PhD project: BurstDisk2phase

Experimental Investigation and Modeling of Rupture Disk Vent Line Systems in Two-Phase Gas/Liquid Flow

In the chemical and petrochemical industry, vessels and pipes are protected against overpressure using safety relief devices, usually rupture disks (also called a bursting disc) or safety valves. In contrast to a safety valve, the opening of a bursting disk is a stochastic process leading to a certain range of flow areas, depending on the manufacturing process of the disc. In general, this area cannot be predicted to the last percent. It determines dominantly the overall pressure loss and, in case of critical flow, the mass flow rate to be discharged through a bursting disk vent line system.
A rupture disk opens making the full vent area available for pressure relief. A small fragment remains attached in the flow area. This so called tongue contracts the flow causing pressure drop. This flow contraction limits the flow through a rupture disk vent line system significantly. To date, tests to determine the rupture disk flow resistance factor are typically performed with low velocity, subcritical, almost incompressible flow with air, nitrogen and water. Test conditions are stationary flow despite the fact that the flow regime during emergency relief varies from liquid only, gas only, gas/liquid two-phase flow or even flashing liquids. Even though a rupture disk is used as a primary relief device, the rupture disk flow resistance coefficients are not precisely applicable for compressible gas, vapor liquid or multiphase service.

There are rupture disk characteristic numbers and methods for sizing short vent-lines. Predicting flow through long and complex rupture disk vent-lines systems by extrapolating these simple methods comes with significant uncertainties. The uncertainties are even larger for two-phase flow. For two-phase flow, there is neither a standardized test section, nor any reliable test results available. Consequently, there is also no precise model to size a rupture disk device in these cases.

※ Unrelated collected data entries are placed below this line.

Lemma new_table_first_set_witness :
  0 < 8 ∧
  HashTable.contains (HashTable.__init__ 8 : table) "I" = Ok false ∧
  ∃ ht', HashTable.set (HashTable.__init__ 8 : table) "I" 1 = Ok ht' ∧
         HashTable.items ht' = [("I", 1)] ∧
         HashTable.length ht' = 1%nat ∧
         HashTable.__str__ ht' = "{" +:+ repr "I" +:+ ": " +:+ repr 1 +:+ "}".
Proof.
  split; [lia|]. apply (new_table_first_set 8 "I" 1). lia.
Defined.

Lemma delete_items_filter_witness :
  reachable roman_table ∧
  HashTable.delete roman_table "I" = Ok roman_table_no_I ∧
  HashTable.items roman_table_no_I
  = filter (λ e, e.1 ≠ "I") (HashTable.items roman_table).
Proof.
  split; [exact roman_table_reachable|]. split; [reflexivity|].
  apply (delete_items_filter roman_table "I" roman_table_no_I);
    [exact roman_table_reachable | reflexivity].
Defined.

Lemma set_items_permutation_witness :
  reachable roman_table ∧
  HashTable.set roman_table "V" 7 = Ok roman_table_V7 ∧
  HashTable.items roman_table_V7
  ≡ₚ ("V", 7) :: filter (λ e, e.1 ≠ "V") (HashTable.items roman_table).
Proof.
  split; [exact roman_table_reachable|]. split; [reflexivity|].
  apply (set_items_permutation roman_table "V" 7 roman_table_V7);
    [exact roman_table_reachable | reflexivity].
Defined.
(** * arda: procedural island generation — a shallow embedding

    The development follows the JavaScript sources:
    - [utils/prng.js]   the Park–Miller random stream          (module [PRNG])
    - [utils/noise.js]  the diamond-square height synthesizer  (module [Noise])
    - [terrain.js]      classification, smoothing, sea and land
                        detection, contour tracing and the
                        retrying orchestrator                  (module [Terrain])

    JavaScript numbers are IEEE-754 binary64 values; they are modelled by
    [spec_float] with the operations of [SpecFloat] at precision 53.  A
    [Float32Array] stores the binary32 rounding of what is written to it.
    Integers that the code keeps exactly (indices, coordinates, the PRNG
    state, which never leaves the 53-bit range) are modelled by [Z]. *)

From Stdlib Require Import ZArith List Bool Lia SpecFloat.
Import ListNotations.
Open Scope Z_scope.

(* ================================================================== *)
(** * JavaScript numbers *)
(* ================================================================== *)

Module Num.

Definition number := spec_float.

Definition prec : Z := 53.
Definition emax : Z := 1024.

Definition nan : number := S754_nan.
Definition zero : number := S754_zero false.
Definition infinity : number := S754_infinity false.

Definition of_Z (z : Z) : number := binary_normalize prec emax z 0 false.

Definition one : number := of_Z 1.

Definition add : number -> number -> number := SFadd prec emax.
Definition sub : number -> number -> number := SFsub prec emax.
Definition mul : number -> number -> number := SFmul prec emax.
Definition div : number -> number -> number := SFdiv prec emax.
Definition neg : number -> number := SFopp.
(** On a well-formed table and a store that never fails, every request
    with a usable field ends in one of the five ways above. *)
Lemma identify_consolidates (now : Z) (em ph : option string) (st : Store) :
  WF st -> truthy em || truthy ph = true ->
  exists p G extra,
    consolidates now em ph st
      (fst (identify never_fails now (mkRequest em ph) st))
      (snd (identify never_fails now (mkRequest em ph) st)) p G extra.
Proof.
  intros Hwf Htruthy. unfold identify. cbn [req_email req_phoneNumber].
  replace (negb (truthy em) && negb (truthy ph)) with false
    by (destruct (truthy em), (truthy ph); simpl in *; congruence).
  change (never_fails FindContacts) with false. cbv iota.
  destruct (findContactsByEmailOrPhone em ph st) as [|c0 cs] eqn:Hf.
  - cbn [never_fails fst snd]. do 3 eexists. now apply consolidates_new.
  - destruct (collectChains_total st (c0 :: cs) []
                Hwf (matched_rows em ph st c0 cs Hf)) as [m Hm].
    rewrite Hm.
    assert (Hm' : collectChains never_fails st
                    (findContactsByEmailOrPhone em ph st) [] = Collected m)
      by (now rewrite Hf).
    unfold processContactChains.
    destruct m as [|[k1 v1] [|e2 m']].
    + destruct (matched_some_chain st c0 cs [] Hm eq_refl).
    + destruct (matched_one_chain em ph st c0 cs _ Hwf Hf Hm k1 v1 eq_refl)
        as (p0 & Hp0 & -> & -> & Hall).
      destruct (negb _ || negb _) eqn:Hnew.
      * rewrite (chain_primary_found st Hwf p0) by tauto. cbn [never_fails].
        rewrite respond_chain_store. do 3 eexists.
        apply (consolidates_extended now em ph st Hwf p0); auto.
      * cbn [fst snd]. apply orb_false_iff in Hnew. destruct Hnew as [H1 H2].
        apply negb_false_iff in H1, H2. do 3 eexists.
        apply (consolidates_known now em ph st Hwf p0); auto.
    + set (m := (k1, v1) :: e2 :: m') in *.
      destruct (sorted_primaries (concat (map snd m))) as [|o others] eqn:Hs.
      { destruct (matched_primaries em ph st c0 cs m Hwf Hf Hm Hs). }
      destruct (merge_facts now em ph st m o others Hwf Hm' Hs)
        as (_ & _ & Hfresh & _).
      unfold merge_chains.
      rewrite run_updates_rows, resolves_never_fails, merged_store
        by exact Hfresh.
      cbn [negb].
      destruct ((_ || _) && (_ || _)) eqn:Hknown.
      * rewrite respond_chain_store. do 3 eexists.
        apply andb_true_iff in Hknown. destruct Hknown as [H1 H2].
        apply (consolidates_merged now em ph st m o others Hwf Hm' Hs).
        -- intros Ht. rewrite Ht in H1. exact H1.
        -- intros Ht. rewrite Ht in H2. exact H2.
      * cbn [never_fails]. rewrite respond_chain_store. do 3 eexists.
        apply (consolidates_merged_extended now em ph st m o others Hwf Hm' Hs).
Qed.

Critical flow conditions may occur in a vent-line wherever there is flow contraction in the vent-line. These conditions may occur in the inlet piping, rupture disk, bends or even tees. Critical flow may also occur at the vent line outlet. Changes in density in the fittings in a rupture disk vent line significantly limit the mass flow rate through the rupture disk vent-line system especially for in two phase flow. Frictional losses and flashing effects due to pressure loss significantly limit the mass flow rate. Today the mass flow rate and the pressure drop in a vent-line system is predicted with the use of models for the fittings in the vent-line system assuming fully developed flow. There is however no reliably validated method for sizing rupture disk vent line systems. This is because there is lack of reliable experimental data for validation. Over dimensioning is one option taken today to mitigate high uncertainties. This is not always an option, as it comes with substantial cost effort and also puts the integrity of other systems downstream at risk.

The characteristic numbers of rupture disk devices and the methods used to determine these numbers need be enhanced and harmonized to better capture the prevailing conditions in a vent line in practice especially for compressible flow. This is especially the case for two phase flow and flashing flow. A proper sizing model for bursting disks is indispensable.
BurstDisk2Phase; a research program at CSE Institute, seeks to narrow this gap in research by capitalizing on concerted efforts between the technical plant operators, high quality rupture disk manufacturer, institutions of higher learning and a research team that is guided by experienced leaders with the core aim of promoting safety in technical plants of the future. The HP-Loop will come in handy for improved models in generating the much needed suitable experimental data, deeper understanding and know-how.